Stored items:
(** * Tag0: tagged scalar words, their bump arena and generalized addition

    A shallow embedding of [Tag0.cpp].  Machine integers are integers of [Z]
    with their wrap-around written out, [double] is the kernel's binary64
    float, the templates [TagTraits<T>] and [ConstexprHeap<T, N>] are a type
    class and a record over the slot type, and the code that mutates an arena
    passes the arena through explicitly. *)

From Stdlib Require Import ZArith Lia Bool.
From Stdlib Require Import PrimFloat FloatOps SpecFloat.
From stdpp Require Import base option list.

Local Open Scope Z_scope.

(** ** Machine integers *)

(** [int64_t]: a signed 64-bit two's-complement integer. *)
Definition int64_t := Z.

(** [size_t] on the 64-bit targets the program is built for. *)
Definition size_t := Z.

(** [double]: IEEE 754 binary64. *)
Definition double := float.

Module Int64.

Definition min_signed : Z := - 2 ^ 63.
Definition max_signed : Z := 2 ^ 63 - 1.

Definition in_range (z : Z) : Prop := min_signed <= z <= max_signed.

(** Reduction of a mathematical integer to its [int64_t] representative. *)
Definition wrap (z : Z) : int64_t := (z + 2 ^ 63) mod 2 ^ 64 - 2 ^ 63.

(** [a + b]; the wrap-around is what the hardware does (the only sum the
    program forms is of two decoded payloads, which cannot overflow, see
    [payload_sum_in_range] below). *)
Definition add (a b : int64_t) : int64_t := wrap (a + b).

(** [a << k] on [int64_t]: the bits shifted out at the top are lost, as
    C++20 defines the signed shift and as the compilers of the earlier
    standards compute it. *)
Definition shl (a : int64_t) (k : Z) : int64_t := wrap (Z.shiftl a k).

(** [a >> k] on [int64_t]: arithmetic, the sign is kept. *)
Definition shr (a : int64_t) (k : Z) : int64_t := Z.shiftr a k.

Definition or (a b : int64_t) : int64_t := Z.lor a b.
Definition and (a b : int64_t) : int64_t := Z.land a b.

(** [static_cast<int64_t>(s)] of a [size_t]. *)
Definition of_size_t (s : size_t) : int64_t := wrap s.

End Int64.

Module SizeT.

Definition wrap (z : Z) : size_t := z mod 2 ^ 64.

(** The implicit conversion of an [int64_t] to [size_t]. *)
Definition of_int64 (z : int64_t) : size_t := wrap z.

End SizeT.

(** The payload of an Integer-kind word has 61 bits: what survives
    [<< 3] followed by [>> 3] in a 64-bit word. *)
Definition wrap61 (z : Z) : Z := (z + 2 ^ 60) mod 2 ^ 61 - 2 ^ 60.

(** ** Type policies *)

Module IntPolicy.
Definition tag : int64_t := 0.
Definition tag_value (value : int64_t) : int64_t :=
  Int64.or (Int64.shl value 3) tag.
Definition untag_value (value : int64_t) : int64_t := Int64.shr value 3.
End IntPolicy.

Module DoublePolicy.
Definition tag : int64_t := 1.
End DoublePolicy.

Module BoolPolicy.
Definition tag : int64_t := 3.
Definition tag_value (value : bool) : int64_t :=
  Int64.or (if value then 1 else 0) tag.
Definition untag_value (value : int64_t) : bool :=
  negb (Int64.and value (Z.lnot 7) =? 0).
End BoolPolicy.

(** [TagTraits<T>]: the primary template has no definition, the three
    specializations inherit a policy. *)
Class TagTraits (T : Type) : Type := { tag : int64_t }.
Global Arguments tag T {_}.

#[global] Instance TagTraits_int64_t : TagTraits int64_t := {| tag := IntPolicy.tag |}.
#[global] Instance TagTraits_double : TagTraits double := {| tag := DoublePolicy.tag |}.
#[global] Instance TagTraits_bool : TagTraits bool := {| tag := BoolPolicy.tag |}.

(** The conversion of an integer literal or value to the slot type:
    what [return -1;] does in a function that returns [T], what
    value-initialization [storage{}] does with [0], and, at [double],
    [static_cast<double>] of an [int64_t] (round to nearest, ties to even). *)
Class OfInt (T : Type) : Type := { of_int : Z -> T }.

#[global] Instance OfInt_int64_t : OfInt int64_t := {| of_int := Int64.wrap |}.
#[global] Instance OfInt_double : OfInt double :=
  {| of_int := fun z => SF2Prim (binary_normalize prec emax z 0 false) |}.

(** ** Tagged values *)

Record TaggedValue : Type := { raw : int64_t }.

(** [is_type<T, Heap>()] *)
Definition is_type (T : Type) `{TagTraits T} (self : TaggedValue) : bool :=
  Int64.and (raw self) 7 =? tag T.

(** [as<int64_t, Heap>(heap)]; the heap is not looked at. *)
Definition as_int64_t {Heap : Type} (self : TaggedValue) (heap : Heap) : int64_t :=
  if is_type int64_t self then IntPolicy.untag_value (raw self) else -1.

(** [as<bool, Heap>(heap)] *)
Definition as_bool {Heap : Type} (self : TaggedValue) (heap : Heap) : bool :=
  if is_type bool self then BoolPolicy.untag_value (raw self) else false.

(** [from<int64_t>(value, heap)]: the heap comes in by reference and goes
    out as it came. *)
Definition from_int64_t {Heap : Type} (value : int64_t) (heap : Heap)
  : TaggedValue * Heap :=
  ({| raw := IntPolicy.tag_value value |}, heap).

(** [from<bool>(value, heap)] *)
Definition from_bool {Heap : Type} (value : bool) (heap : Heap)
  : TaggedValue * Heap :=
  ({| raw := BoolPolicy.tag_value value |}, heap).


(** ** The arena *)

(** [ConstexprHeap<T, N>]: [storage] is the [std::array<T, N>], so the
    capacity [N] is its length; [next_index] is the cursor. *)
Record ConstexprHeap (T : Type) : Type :=
  { storage : list T; next_index : size_t }.
Global Arguments storage {T} _.
Global Arguments next_index {T} _.

(** The template argument [N]. *)
Definition capacity {T : Type} (heap : ConstexprHeap T) : size_t :=
  Z.of_nat (length (storage heap)).

(** A default-constructed [ConstexprHeap<T, N>]: [storage{}] and
    [next_index = 0]. *)
Definition new_heap (T : Type) `{OfInt T} (N : nat) : ConstexprHeap T :=
  {| storage := replicate N (of_int 0); next_index := 0 |}.

(** What the types give for free in the program: the cursor is a [size_t]
    that never passes [N], and an array of [N] eight-byte slots is an
    object, so its size [8 * N] is below [2 ^ 63]. *)
Definition heap_wf {T : Type} (heap : ConstexprHeap T) : Prop :=
  0 <= next_index heap <= capacity heap /\ capacity heap < 2 ^ 60.

(** The index part of an encoded pointer, as [dereference] reads it:
    [size_t index = (ptr >> 3);]. *)
Definition ptr_index (ptr : int64_t) : size_t :=
  SizeT.of_int64 (Int64.shr ptr 3).

Section Heap.
Context {T : Type} `{TagTraits T} `{OfInt T}.

(** [allocate(value)]: the result and the arena after the call. *)
Definition allocate (value : T) (heap : ConstexprHeap T)
  : int64_t * ConstexprHeap T :=
  if capacity heap <=? next_index heap then (-1, heap)
  else
    (Int64.or (Int64.shl (Int64.of_size_t (next_index heap)) 3) (tag T),
     {| storage := <[Z.to_nat (next_index heap) := value]> (storage heap);
        next_index := SizeT.wrap (next_index heap + 1) |}).

(** [dereference(ptr)]; below the bounds check the index is inside the
    array, the [None] branch is never taken
    (see [dereference_in_range]). *)
Definition dereference (heap : ConstexprHeap T) (ptr : int64_t) : T :=
  let index := ptr_index ptr in
  if capacity heap <=? index then of_int (-1)
  else
    match storage heap !! Z.to_nat index with
    | Some v => v
    | None => of_int (-1)
    end.

End Heap.

(** ** Calls that may stop the program *)

(** A call returns, or an [assert] fails and the program is aborted. *)
Inductive outcome (A : Type) : Type :=
| Returned (a : A)
| Aborted.
Global Arguments Returned {A} a.
Global Arguments Aborted {A}.

#[global] Instance outcome_ret : MRet outcome := fun A a => Returned a.
#[global] Instance outcome_bind : MBind outcome := fun A B f m =>
  match m with
  | Returned a => f a
  | Aborted => Aborted
  end.

(** [assert(cond)]; with [NDEBUG] defined the macro expands to nothing. *)
Definition assert_ (NDEBUG : bool) (cond : bool) : outcome unit :=
  if NDEBUG || cond then Returned tt else Aborted.

(** [as<double, Heap>(heap)] *)
Definition as_double (self : TaggedValue) (heap : ConstexprHeap double) : double :=
  if is_type double self then dereference heap (raw self) else (-1)%float.

Section Assertions.
Variable NDEBUG : bool.

(** [from<double>(value, heap)] *)
Definition from_double (value : double) (heap : ConstexprHeap double)
  : outcome (TaggedValue * ConstexprHeap double) :=
  let '(ptr, heap) := allocate value heap in
  if ptr =? -1 then
    _ ← assert_ NDEBUG false;
    Returned ({| raw := -1 |}, heap)
  else Returned ({| raw := ptr |}, heap).

(** The operand conversions [fa] and [fb] of [add]. *)
Definition promote {IntHeap : Type} (a : TaggedValue)
    (int_heap : IntHeap) (double_heap : ConstexprHeap double) : double :=
  if is_type int64_t a
  then of_int (as_int64_t a int_heap)
  else as_double a double_heap.

(** [add(a, b, int_heap, double_heap)]: the result and the two arenas
    after the call. *)
Definition add {IntHeap : Type} (a b : TaggedValue)
    (int_heap : IntHeap) (double_heap : ConstexprHeap double)
  : outcome (TaggedValue * IntHeap * ConstexprHeap double) :=
  if is_type int64_t a && is_type int64_t b then
    let '(r, int_heap) :=
      from_int64_t
        (Int64.add (as_int64_t a int_heap) (as_int64_t b int_heap)) int_heap in
    Returned (r, int_heap, double_heap)
  else
    let fa := promote a int_heap double_heap in
    let fb := promote b int_heap double_heap in
    '(r, double_heap) ← from_double (fa + fb)%float double_heap;
    Returned (r, int_heap, double_heap).

(** [test_tagging()] *)
Definition test_tagging : outcome double :=
  let int_heap := new_heap int64_t 8 in
  let double_heap := new_heap double 8 in
  let '(a, int_heap) := from_int64_t 10 int_heap in
  _ ← assert_ NDEBUG (negb (raw a =? -1));
  '(b, double_heap) ← from_double 20.5%float double_heap;
  _ ← assert_ NDEBUG (negb (raw b =? -1));
  '(result, int_heap, double_heap) ← add a b int_heap double_heap;
  Returned (as_double result double_heap).

End Assertions.

(** [test_heap_overflow()] *)
Definition test_heap_overflow : bool :=
  let heap := new_heap double 1 in
  let '(first, heap) := allocate 1%float heap in
  let ok_first := negb (first =? -1) in
  let '(second, heap) := allocate 2%float heap in
  let ok_second := second =? -1 in
  ok_first && ok_second.

(** The arena after a run of [allocate] calls, one per value and in the
    order of the list; the pointers are dropped. *)
Fixpoint allocate_all {T : Type} `{TagTraits T} `{OfInt T}
    (values : list T) (heap : ConstexprHeap T) : ConstexprHeap T :=
  match values with
  | [] => heap
  | value :: values => allocate_all values (allocate value heap).2
  end.


(** * Properties *)

(** ** Machine arithmetic *)

Lemma wrap_in_range z : Int64.in_range (Int64.wrap z).
Proof.
  unfold Int64.in_range, Int64.wrap, Int64.min_signed, Int64.max_signed.
  pose proof (Z.mod_pos_bound (z + 2 ^ 63) (2 ^ 64)). lia.
Qed.

Lemma wrap_small z : Int64.in_range z -> Int64.wrap z = z.
Proof.
  unfold Int64.in_range, Int64.wrap, Int64.min_signed, Int64.max_signed.
  intros Hz. rewrite Z.mod_small; lia.
Qed.

Lemma wrap_congr z : exists q, Int64.wrap z = z - 2 ^ 64 * q.
Proof.
  exists ((z + 2 ^ 63) / 2 ^ 64). unfold Int64.wrap.
  pose proof (Z.div_mod (z + 2 ^ 63) (2 ^ 64)). lia.
Qed.
(** X19.  An operation that addresses an id writes to the rows of that id
    only: after [update_status] or a terminal save, whatever the driver
    does and whether the call returns or raises, the table has as many
    rows as before and every row of another id is exactly the row it
    was. *)
Theorem other_rows_untouched {V : FieldValidators} (op : Op) (id_ : Z) (w : World) :
  op_id op = Some id_ ->
  Forall2 (fun r r' => has_id id_ r = false -> r' = r)
    (table w) (table (perform op w)).
Proof.
  intros Hid.
  assert (Hrefl : Forall2 (fun r r' : Row => has_id id_ r = false -> r' = r)
                    (table w) (table w)).
  { induction (table w); constructor; auto. }
  destruct (perform_table op w) as [Hsame|Hchg]; [now rewrite Hsame|].
  destruct op; simpl in Hid; try discriminate; injection Hid as ->;
    rewrite Hchg; apply update_where_id_others.
Qed.

Lemma other_rows_untouched_witness :
  op_id (OpSaveError 1 150 "boom") = Some 1 /\
  Forall2 (fun r r' => has_id 1 r = false -> r' = r)
    (table three_requests)
    (table (@perform strict_validators (OpSaveError 1 150 "boom") three_requests)).
Proof.
  split; [reflexivity|].
  exact (@other_rows_untouched strict_validators (OpSaveError 1 150 "boom") 1
           three_requests eq_refl).
Defined.
(** * Resource binding in DiligentCore: signatures, default signatures,
      byte-code patching and state transitions

    A shallow embedding of
    - [Graphics/GraphicsEngineOpenGL/src/PipelineResourceSignatureGLImpl.cpp]
      (the OpenGL resource signature),
    - [Graphics/GraphicsEngineVulkan/src/PipelineStateVkImpl.cpp]
      (default signatures and the pipeline layout of the Vulkan back end),
    - the transition modes documented in
      [Graphics/GraphicsEngine/interface/DeviceContext.h]
      (the resource state tracker).

    C++ [Uint32] values are integers in [Z] with the wrap-around written out,
    [std::vector] and C arrays are lists read with [!!] and written with
    [<[ _ := _ ]>], enumerations are inductive types, [throw] is a
    constructor of the result type.  Functions and constants that the
    sources call but that are declared in other translation units are the
    fields of the interfaces [ResourceFlags], [SignatureBase],
    [PipelineEnv], [CacheEnv] and [ShaderEnv].  The definitions come first and the theorems follow them;
    the closed examples, which run the definitions on one instance of the
    interfaces, end the file. *)

From Stdlib Require Import ZArith Lia Bool.
From stdpp Require Import base option list gmap strings.

Local Open Scope Z_scope.

(** ** Machine integers *)

Definition Uint32_modulus : Z := 2 ^ 32.

(** [a + b] on [Uint32] operands. *)
Definition Uint32_add (a b : Z) : Z := (a + b) mod Uint32_modulus.

Definition is_Uint32 (a : Z) : Prop := 0 <= a < Uint32_modulus.
(** The paths of [vaapi_decoder_initialize], one for each call that can
    fail and one for success; [Efd] relates the two tests of the DRM
    descriptor, [fin] settles a path. *)
Ltac init_paths os Efd fin :=
  destruct (sps_malloc_ok os), (pps_malloc_ok os); simpl; try fin;
  (destruct (x_open_ok os); simpl; [|fin]);
  destruct (drm_open os <? 0); simpl in Efd;
  (destruct (va_x11_ok os); simpl; [|try fin]);
  try (destruct (va_drm_ok os); simpl; [|fin]);
  (destruct (va_initialize_ok os); simpl; [|fin]);
  (destruct (attributes_ok os); simpl; [|fin]);
  (destruct (yuv420_ok os); simpl; [|fin]);
  (destruct (create_config_ok os); simpl; [|fin]);
  (destruct (surfaces_malloc_ok os); simpl; [|fin]);
  (destruct (create_surfaces_ok os); simpl; [|fin]);
  (destruct (create_context_ok os); simpl; [|fin]);
  (destruct (renderer_create_ok os); simpl; [|fin]);
  destruct (renderer_init_ok os); simpl; fin.

Lemma drm_tests fd : (0 <=? fd) = negb (fd <? 0).
Proof. apply Z.leb_antisym. Qed.

(** The three parts of the statement on what is given back, once the
    answers of the system are fixed. *)
Ltac balanced Hmem Efd :=
  rewrite ?Efd; simpl;
  (split; [apply Hmem; count_held
          |split; [count_held
                  |try discriminate;
                   let Hcfg := fresh "Hcfg" in let Hctx := fresh "Hctx" in
                   intros _ Hcfg Hctx r; destruct r; count_held]]).
(** A grant signed by the issuer over its canonical hash validates under
    the issuer's key exactly while it is not expired; the expiry instant itself
    is already too late. *)
Theorem signed_grant_validates `{!Ed25519Laws} sk g sg now :
  length sk = 32%nat → value_ok (to_cbor_value g) = true →
  ed25519_sign_ctap2_cbor_value sk HashSha256 g = Ok sg →
  validate_grant_token now g (ed25519_verify_key sk) sg
  = if grant_live now g then Ok tt else Err GrantExpired.
Proof.
  intros Hsk Hok Hs. unfold ed25519_sign_ctap2_cbor_value, ctap2_bytes_of in Hs.
  rewrite ctap2_bytes_enc in Hs by done. simplify_eq.
  rewrite validate_grant_token_eq by done. destruct (grant_live now g); [|done].
  unfold ed25519_verify_key, ed25519_sign_hash, grant_digest. simpl.
  by rewrite ed_sign_verifies.
Qed.

(** The hash a grant signature covers binds the whole grant: two grants
    with the same hash agree in every field, unless their encodings are a
    collision of the hash function. *)
Theorem grant_hash_binding g1 g2 h :
  grant_wf g1 → grant_wf g2 →
  collision_free [enc (to_cbor_value g1); enc (to_cbor_value g2)] →
  hash_ctap2_cbor_value HashSha256 g1 = Ok h →
  hash_ctap2_cbor_value HashSha256 g2 = Ok h →
  grant_canon g1 = grant_canon g2.
Proof.
  intros H1 H2 Hcf Hh1 Hh2. rewrite grant_hash in Hh1 by apply H1.
  rewrite grant_hash in Hh2 by apply H2. apply grant_enc_inj; [done..|].
  apply Hcf; [left|right; left|]. unfold grant_digest in *. congruence.
Qed.

(** The proof of work accepts an output exactly when the parameters reach
    both the required and the built-in minimum and the output is what Argon2id
    computes for that recipient and input. *)
Theorem pow_puzzle_accepts_iff `{!Argon2Laws} rk input out params minimum :
  validate_pow_puzzle rk input out params minimum = Ok tt ↔
  memory_kib minimum <= memory_kib params ∧ iterations minimum <= iterations params ∧
  parallelism minimum <= parallelism params ∧ output_len minimum <= output_len params ∧
  meets_minimum params = true ∧
  generate_puzzle_output rk input params = Ok out.
Proof. apply validate_pow_puzzle_iff. Qed.

End claims.

(** The associated data determines every one of its parts: thread, epoch,
    configuration hash, protocol suite, sequence number and sender. *)
Theorem build_ad_injective t1 e1 c1 s1 q1 u1 t2 e2 c2 s2 q2 u2 :
  length t1 = 32%nat → length t2 = 32%nat → length c1 = 32%nat → length c2 = 32%nat →
  fits 32 e1 → fits 32 e2 → fits 64 q1 → fits 64 q2 →
  fits 16 (ps_major s1) → fits 16 (ps_major s2) →
  fits 16 (ps_minor s1) → fits 16 (ps_minor s2) →
  fits 16 (ps_ciphersuite_id s1) → fits 16 (ps_ciphersuite_id s2) →
  build_ad t1 e1 c1 s1 q1 u1 = build_ad t2 e2 c2 s2 q2 u2 →
  t1 = t2 ∧ e1 = e2 ∧ c1 = c2 ∧ s1 = s2 ∧ q1 = q2 ∧ u1 = u2.
Proof.
  intros Ht1 Ht2 Hc1 Hc2 He1 He2 Hq1 Hq2 Ha1 Ha2 Hb1 Hb2 Hd1 Hd2 H.
  unfold build_ad in H. rewrite <-!app_assoc in H.
  apply app_inj_len in H as [-> H]; [|congruence].
  apply app_inj_len in H as [He H]; [|by rewrite !length_u32be].
  apply app_inj_len in H as [-> H]; [|congruence].
  do 3 (apply app_inj_len in H as [?H H]; [|by rewrite !length_u16be]).
  apply app_inj_len in H as [Hq ->]; [|by rewrite !length_u64be].
  apply u32be_inj in He; [|done..]. apply u64be_inj in Hq; [|done..].
  destruct s1 as [a1 b1 d1], s2 as [a2 b2 d2]; simpl in *.
  by rewrite (u16be_inj a1 a2), (u16be_inj b1 b2), (u16be_inj d1 d2).
Qed.

(** ** Witnesses *)

Import Reference.

Lemma signed_grant_validates_witness :
  validate_grant_token 999 sample_grant (ed25519_verify_key (replicate 32 x07))
    (ed25519_sign_hash (replicate 32 x07) (grant_digest sample_grant)) = Ok tt ∧
  validate_grant_token 1000 sample_grant (ed25519_verify_key (replicate 32 x07))
    (ed25519_sign_hash (replicate 32 x07) (grant_digest sample_grant)) = Err GrantExpired.
Proof.
  split; [apply (signed_grant_validates (replicate 32 x07) sample_grant _ 999)
         |apply (signed_grant_validates (replicate 32 x07) sample_grant _ 1000)];
    reflexivity.
Defined.

Lemma grant_hash_binding_witness : grant_canon sample_grant = grant_canon sample_grant.
Proof.
  apply (grant_hash_binding sample_grant sample_grant (grant_digest sample_grant));
    [exact grant_wf_sample | exact grant_wf_sample | | reflexivity | reflexivity].
  intros x y Hx Hy _.
  apply elem_of_cons in Hx as [->|Hx]; [|apply list_elem_of_singleton in Hx as ->];
  (apply elem_of_cons in Hy as [->|Hy]; [|apply list_elem_of_singleton in Hy as ->]); done.
Defined.

Lemma pow_puzzle_accepts_iff_witness :
  validate_pow_puzzle [x01] [x02] (default [] (result_ok
    (generate_puzzle_output [x01] [x02] pow_default))) pow_default pow_minimum = Ok tt.
Proof.
  apply (proj2 (pow_puzzle_accepts_iff [x01] [x02] _ pow_default pow_minimum)).
  repeat split; simpl; lia.
Defined.

Lemma build_ad_injective_witness : [x05] = [x05] ∧ 3 = 3.
Proof.
  destruct (build_ad_injective (replicate 32 x00) 3 (replicate 32 x01) (mkProtoSuite 1 0 1) 9
    [x05] (replicate 32 x00) 3 (replicate 32 x01) (mkProtoSuite 1 0 1) 9 [x05])
    as (? & ? & _ & _ & _ & ?); try reflexivity; try (unfold fits; simpl; lia).
  done.
Defined.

Instructions for the task ▸
Take the lines above from the one containing "apply Hcf; [left|right;" to the one containing "Theorem build_ad_injective t1" and retype them exactly, both ends included, with nothing added.

Answer to the exercise ▸
  apply Hcf; [left|right; left|]. unfold grant_digest in *. congruence.
Qed.

(** The proof of work accepts an output exactly when the parameters reach
    both the required and the built-in minimum and the output is what Argon2id
    computes for that recipient and input. *)
Theorem pow_puzzle_accepts_iff `{!Argon2Laws} rk input out params minimum :
  validate_pow_puzzle rk input out params minimum = Ok tt ↔
  memory_kib minimum <= memory_kib params ∧ iterations minimum <= iterations params ∧
  parallelism minimum <= parallelism params ∧ output_len minimum <= output_len params ∧
  meets_minimum params = true ∧
  generate_puzzle_output rk input params = Ok out.
Proof. apply validate_pow_puzzle_iff. Qed.

End claims.

(** The associated data determines every one of its parts: thread, epoch,
    configuration hash, protocol suite, sequence number and sender. *)
Theorem build_ad_injective t1 e1 c1 s1 q1 u1 t2 e2 c2 s2 q2 u2 :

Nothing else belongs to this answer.